История эвтаназии в Испании вызвала дискуссию о границах смерти Поделиться
Чуть больше недели назад умерла 25-летняя испанка Ноэлия Кастильо Рамос. Её смерть была оформлена по всем правилам — юридически чисто, медицински корректно и в чем-то даже гуманно. Это называлось добровольной эвтаназией.

тестовый баннер под заглавное изображение
Но есть одна деталь, от которой я не могу отделаться, как не стараюсь.
Её смерть оказалась слишком нужна.
Не только ей самой, измученной болью и борьбой с собственной судьбой. Не только врачам и юристам, которые довели процедуру до конца, несмотря на сопротивление семьи и священников.
Ноэлия стала донором органов.
Её смерть была встроена в систему, где смерть давно перестала быть трагедией — и стала ресурсом.

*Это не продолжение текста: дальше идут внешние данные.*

(* ===== verification/Lib.v ===== *)
(** * The embedding library

    [libagentcell.c]: [agentcell_spawn], [agentcell_release], the table of cells
    and the mapping of [struct agentcell_config] to the configuration of [sand];
    [agentcell.h]: the configuration.  The launch is the sequence of [sand.c]'s
    own functions, in the monad of the life of a cell; [die] jumps back. *)

From S2P Require Import Prelude CString Client Config Mounts Cell.
From S2P Require Import Info Cgroup Life.
Local Open Scope Z_scope.

(** ** Configuration *)

Definition AGENTCELL_NET_NONE : Z := 0.
Definition AGENTCELL_NET_HOST : Z := 1.
Definition AGENTCELL_NET_VETH : Z := 2.

(** [struct agentcell_config]; [k_cpu] is [(long)(cpu_cores * 100000)] when
    [cpu_cores > 0]. *)
Record agentcell_config := AgentcellConfig {
  k_workdir : option bytes; k_rootfs : option bytes; k_mem : Z; k_cpu : option Z; k_pids : Z; k_net : Z;
  k_egress : option bytes; k_secure : bool; k_no_landlock : bool; k_no_seccomp : bool;
  k_egress_list : option (list bytes)
}.

(** The loop over what [fscanf] reads of [/proc/meminfo]: the last value read, and
    whether it was that of [MemTotal:], which ends the loop. *)
Fixpoint meminfo_loop (fuel : nat) (s : bytes) (v : Z) : Z * bool :=
  match fuel with
  | O => (v, false)
  | S fuel =>
      match scan_str 63 s with
      | None => (v, false)
      | Some (k, s) =>
          match scan_ld s with
          | None => (v, false)
          | Some (v, s) =>
              if decide (k = B "MemTotal:") then (v, true)
              else
                let s := skip_while isspace s in
                meminfo_loop fuel (if starts_with (B "kB") s then drop 2 s
                                   else if starts_with (B "k") s then drop 1 s else s) v
          end
      end
  end.

(** [frac v]: [(long)((double)v * 1024 * 0.6)]. *)
Definition mem_total_frac (frac : Z -> Z) (file : option bytes) : Z :=
  frac (match file with Some s => (meminfo_loop (S (length s)) s 0).1 | None => 0 end).

(** The default of [main] in [sand.c]: what the table says, or 2 GiB. *)
Definition main_mem (frac : Z -> Z) (file : option bytes) : Z :=
  match file with
  | Some s => let '(v, found) := meminfo_loop (S (length s)) s 0 in if found then frac v else 2 * 2 ^ 30
  | None => 2 * 2 ^ 30
  end.

Fixpoint egress_adds (es : list bytes) (n : netcfg) : option netcfg :=
  match es with
  | [] => Some n
  | e :: es' => let '(rc, n) := egress_add e n in if rc =? 0 then egress_adds es' n else None
  end.

Definition set_mode (m : netmode) (n : netcfg) : netcfg :=
  NetCfg (C_egress n) (C_resolv n) m (C_veth_if n) (C_veth_ip n) (C_veth_gw n) (g_veth_on n).

Definition lib_net (k : agentcell_config) : netmode :=
  if k_net k =? AGENTCELL_NET_HOST then NET_HOST
  else if k_net k =? AGENTCELL_NET_VETH then NET_VETH else NET_NONE.

(** The allowlist; [None] is [die]. *)
Definition lib_egress (k : agentcell_config) (n : netcfg) : option netcfg :=
  n ← match k_egress k with
      | Some e => n ← egress_adds [e] n; Some (set_mode NET_VETH n)
      | None => Some n
      end;
  match k_egress_list k with
  | Some es => n ← egress_adds es n; Some (set_mode NET_VETH n)
  | None => Some n
  end.

Section Config.
Context (realpath : bytes -> option bytes) (isdir : bytes -> bool) (home : bytes).

(** [C] after the mapping; [memfrac] is [(long)mem_total_frac(0.6)]. *)
Definition lib_config (memfrac : Z) (k : agentcell_config) (argv : list bytes) : option cfg :=
  workdir ← match k_workdir k with
            | Some w => realpath w
            | None => realpath (snprintf_s PATH_MAX (home ++ B "/agent-work"))
            end;
  rootfs ← match k_rootfs k with
           | Some p => r ← realpath p; if isdir r : bool then Some r else None
           | None => Some []
           end;
  net ← lib_egress k (set_mode (lib_net k) netcfg0);
  Some (Cfg
    (Limits (if k_mem k =? 0 then memfrac else s64 (k_mem k))
       (match k_cpu k with Some q => snprintf_s 64 (print_d q ++ B " 100000") | None => [] end)
       (if k_pids k =? 0 then 256 else s32 (k_pids k)) 0 0 0)
    (FsCfg workdir rootfs [] [] [] [] 0)
    (SecCfg (k_no_landlock k) (k_no_seccomp k) false (k_secure k) [])
    (PayCfg [] [] [] argv) net).
End Config.

(** ** [die] and the child *)

(** [die]: [jmp] is whether [g_die_jmp] is set. *)
Inductive died := Longjmp (e : Z) | ExitProc (rc : Z).
Definition die (jmp : bool) (errno : Z) : died :=
  if jmp then Longjmp (if 0 <? errno then errno else 1) else ExitProc 1.

(** What becomes of the cloned process.  Its copy of [g_die_jmp] is still set in
    the library: the jump ends in its copy of [agentcell_spawn], which returns. *)
Inductive proc_end := ReturnsFromSpawn (rc : Z) | Exits (rc : Z) | Runs (j : jail).
Definition child_end (lib_mode : bool) (r : child_res) (errno : Z) : proc_end :=
  match r with
  | ChildExit rc => Exits rc
  | ChildDie => match die lib_mode errno with Longjmp e => ReturnsFromSpawn (- e) | ExitProc rc => Exits rc end
  | Started j => Runs j
  end.

(** ** The descriptors of the payload *)

(** The [dup2] calls of [child_main]. *)
Definition child_stdio (f0 f1 f2 : Z) : list (Z * Z) :=
  if 0 <=? f0 then [(f0, 0); (f1, 1); (f2, 2)] else [].

(** ** Launching *)

Definition NEWROOT_TEMPLATE : bytes := B "/tmp/agentcell-root.XXXXXX".

Section Spawn.
Context {D : Type} (daemon : bytes -> D -> option bytes * D).

(** [setjmp]: when [m] dies, [h] is done before returning. *)
Definition on_die {A} (m : M D A) (h : list sysop) : M D A := fun s =>
  match m s with
  | (inr e, s) => (inr e, set_log (m_log s ++ h) s)
  | r => r
  end.

Definition LIB_SYNCSZ : nat := 192.
Definition lib_sync_msg (n : netcfg) : bytes :=
  if g_veth_on n
  then snprintf_s LIB_SYNCSZ (B "x " ++ C_veth_if n ++ SP :: C_veth_ip n ++ SP :: C_veth_gw n)
  else B "x".

(** From [mkdtemp] to the write on the sync pipe. *)
Definition spawn_launch (a : sysans) (c : cfg) : M D running :=
  newroot ← on_die (check_some (a_newroot a)) [SRmdir NEWROOT_TEMPLATE];
  _ ← op (SMkdtemp newroot);
  '(cg, have) ← do_cgroup_setup a c;
  on_die
    (_ ← check (a_pipe a); _ ← op SPipe;
     _ ← check (a_malloc a);
     pid ← check_some (a_clone a);
     _ ← op (SClone pid (new_netns c));
     _ ← write_uid_maps a pid;
     _ ← when have (park cg pid);
     _ ← when (s_secure (c_sec c) && have)
           (do_lsm_register daemon (a_cgid a) (a_connected a) (s_deny (c_sec c)));
     _ ← when (bool_decide (C_netmode (c_net c) = NET_VETH))
           (_ ← do_veth_register daemon (a_resolv a) pid; mret tt);
     net ← get m_net;
     _ ← op (SSync (lib_sync_msg net));
     mret (Run pid newroot cg have))
    ((if have : bool then [SRmdir cg] else []) ++ [SRmdir newroot]).

(** ** The table *)

Record cell_rec := CellRec {
  rc_pid : Z; rc_have_cg : bool; rc_cgpath : bytes; rc_cgid : Z; rc_stack : bool
}.
Definition rec0 : cell_rec := CellRec 0 false [] 0 false.
Definition NRECS : nat := 16.

(** The process using the library: the table, the stacks [malloc] gave and [free]
    has not taken back, the daemon and the log of calls. *)
Record lib := Lib { l_recs : list cell_rec; l_stacks : Z; l_dm : D; l_log : list sysop }.
Definition lib0 (d : D) : lib := Lib (replicate NRECS rec0) 0 d [].

Fixpoint free_rec (rs : list cell_rec) : option nat :=
  match rs with
  | [] => None
  | r :: rs' => if rc_pid r =? 0 then Some O else S <$> free_rec rs'
  end.

Definition EINVAL : Z := 22.
Definition EBUSY : Z := 16.

(** Whether [malloc] of the stack was reached and succeeded. *)
Definition got_stack (a : sysans) : bool := bool_decide (is_Some (a_newroot a)) && a_pipe a && a_malloc a.

(** The return value, [*out_pid] and the state.  [bad_args]: a null [cfg], [argv],
    [argv[0]] or [out_pid]; [c]: the mapped configuration; [errno]: what [die]
    reports. *)
Definition agentcell_spawn (bad_args : bool) (fds : Z * Z * Z) (a : sysans) (c : option cfg) (errno : Z) (l : lib)
    : Z * option Z * lib :=
  let '(f0, f1, f2) := fds in
  if bad_args then (- EINVAL, None, l)
  else if (f0 <? -1) || (f1 <? -1) || (f2 <? -1) then (- EINVAL, None, l)
  else match free_rec (l_recs l) with
       | None => (- EBUSY, None, l)
       | Some i =>
           (* [rec->pid = 0; rec->stack = NULL]; a failure leaves [stack] dangling *)
           let put stack := alter (fun r => CellRec 0 (rc_have_cg r) (rc_cgpath r) (rc_cgid r) stack) i (l_recs l) in
           let rc := match die true errno with Longjmp e => - e | ExitProc rc => rc end in
           match c with
           | None => (rc, None, Lib (put false) (l_stacks l) (l_dm l) (l_log l ++ [SRmdir NEWROOT_TEMPLATE]))
           | Some c =>
               match spawn_launch a c (Ms (l_dm l) (l_log l) (c_net c) false 0) with
               | (inl r, s) =>
                   (* memset of the record: its stack is forgotten *)
                   (0, Some (r_pid r),
                    Lib (<[i := CellRec (r_pid r) (r_have_cg r) (snprintf_s PATH_MAX (r_cg r)) (m_cgid s) false]> (l_recs l))
                      (l_stacks l + 1) (m_dm s) (m_log s))
               | (inr _, s) => (rc, None, Lib (put (got_stack a)) (l_stacks l) (m_dm s) (m_log s))
               end
           end
       end.

(** The requests and calls for one record. *)
Definition release_rec (r : cell_rec) (l : lib) : lib :=
  let send cmd (l : lib) :=
    let line := snprintf_s (Z.to_nat 4200) (cmd ++ [NL]) in
    let '(_, d) := daemon line (l_dm l) in
    Lib (l_recs l) (l_stacks l) d (l_log l ++ [SReq line]) in
  let l := send (snprintf_s 64 (B "NETDOWN " ++ print_d (rc_pid r))) l in
  let l := if rc_cgid r =? 0 then l else send (snprintf_s 64 (B "CLR " ++ print_u (rc_cgid r))) l in
  Lib (l_recs l) (if rc_stack r then l_stacks l - 1 else l_stacks l) (l_dm l)
    (l_log l ++ (if rc_have_cg r then [SRmdir (rc_cgpath r)] else [])).

Fixpoint find_pid (pid : Z) (rs : list cell_rec) : option (nat * cell_rec) :=
  match rs with
  | [] => None
  | r :: rs' => if rc_pid r =? pid then Some (O, r)
                else match find_pid pid rs' with Some (i, x) => Some (S i, x) | None => None end
  end.

Definition agentcell_release (pid : Z) (l : lib) : Z * lib :=
  if pid <=? 0 then (- EINVAL, l)
  else match find_pid pid (l_recs l) with
       | None => (0, l)
       | Some (i, r) =>
           let l := release_rec r l in
           (0, Lib (<[i := rec0]> (l_recs l)) (l_stacks l) (l_dm l) (l_log l))
       end.
End Spawn.
Arguments lib : clear implicits.
Arguments Lib {D} _ _ _ _.

Definition agentcell_version : bytes := B "agentcell 0.1.0 (FFI)".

В современной западной медицине слишком много завязано на том, что происходит после. Трансплантация — это не только спасённые жизни. Это ещё и огромные деньги, целая индустрия.
И в тот момент, когда Ноэлия умерла, а ее органы ушли тем, кто их дождался, в The New York Times вышла колонка с провокационным заголовком, который раньше невозможно было даже представить:
«Донорских органов слишком мало. Нам нужно новое определение смерти».
Требуется — пересмотреть саму смерть.
Автор говорит об этом как о технической проблеме. Мы, мол, слишком долго ждём. Пока человек станет «полностью мёртвым» — его органы уже начинают терять ценность. Мы теряем время и эффективность, пытаясь спасать безнадежных больных на системах жизнеобеспечения.
Эта статья переворачивает всю медицинскую этику, существовавшую доселе: если представить, что человек никогда не вернётся к сознательной жизни — возможно, он уже «достаточно мёртв», чтобы его разобрать на части, даже если он ещё не окончательно умер? Может, и не следует ждать слишком долго, пока его органы ещё слишком «свежие»?
Это экономически рациональная мысль.
И очень какая-то скользкая, что ли…
Сегодня медицина опирается на концепцию смерти мозга — когда мозг полностью перестаёт функционировать, человек считается умершим.
Но есть случаи: когда мозг повреждён необратимо, сознания нет и вряд ли будет, человек никогда не вернётся к «жизни как личности», но при этом тело может поддерживаться аппаратами, и органы остаются пригодными для трансплантации.
Автор предлагает рассматривать таких живых пациентов как достаточно «умерших» для донорства.
Проблема в том, что в данный момент органы изымаются только после официальной смерти, и из-за этого многие «биоматериалы» уже повреждены и непригодны.
Но изменив критерии, кого считать умершими, можно спасать больше жизней и использовать органы в лучшем состоянии.
Автор признаёт: это звучит этически не бесспорно. Появится неизбежный риск злоупотреблений и страх «изъятия органов у живых» и у тех, кого можно спасти, но при строгих правилах, как полагает журналист, этот процесс можно проконтролировать. Он предлагает сделать выбор: либо сохранять текущие моральные рамки, либо пересмотреть их ради светлого будущего.
В тексте есть ещё один ключевой поворот. Автор напоминает: мы же все равно принимаем решения об отключении пациентов от аппаратов. Мы уже вмешиваемся в процесс жизни и смерти. Так почему бы не делать это чуть раньше — если это спасёт другие жизни? Но насколько раньше? И вот здесь медицина заканчивается и начинается биоэтика.
Потому что смерть в этом случае представляется оптимизацией. А человек — носителем ресурса.
И история Ноэлии сразу перестает быть частной. Потому что на Западе эта логика уже встроена в систему. Там действует презумпция согласия: если ты не отказался, твои органы будут использованы по умолчанию.
В России тоже в принципе действует так называемая презумпция согласия.
Это означает: каждый взрослый человек по умолчанию считается потенциальным донором, если он при жизни не заявил отказ об этом.
То есть тело человека по умолчанию уже включёно в оборот.
И если принять логику, которую предлагает колонка в The New York Times, следующий шаг становится почти неизбежным.
Сначала ты имеешь право умереть.
Потом — обязан быть полезным после смерти.
А потом выясняется, что умереть можно чуть раньше, чтобы стать таким полезным для других. И иногда даже намного раньше — кто это будет проверять?
Самое тревожное во всей этой истории — не сама идея. Она достаточно провокационная и шокирующая и вполне используется как информационный вброс.
Страшно то, как легко она открывает Окно Овертона.
Как будто проблема уже решёна — осталось только договориться о формулировках.
Остается один лишь вопрос, который журналист не задаёт в своем тексте напрямую, но предполагается, что он уже есть: кто будет решать, когда человек уже «достаточно мёртв», чтобы забрать его органы?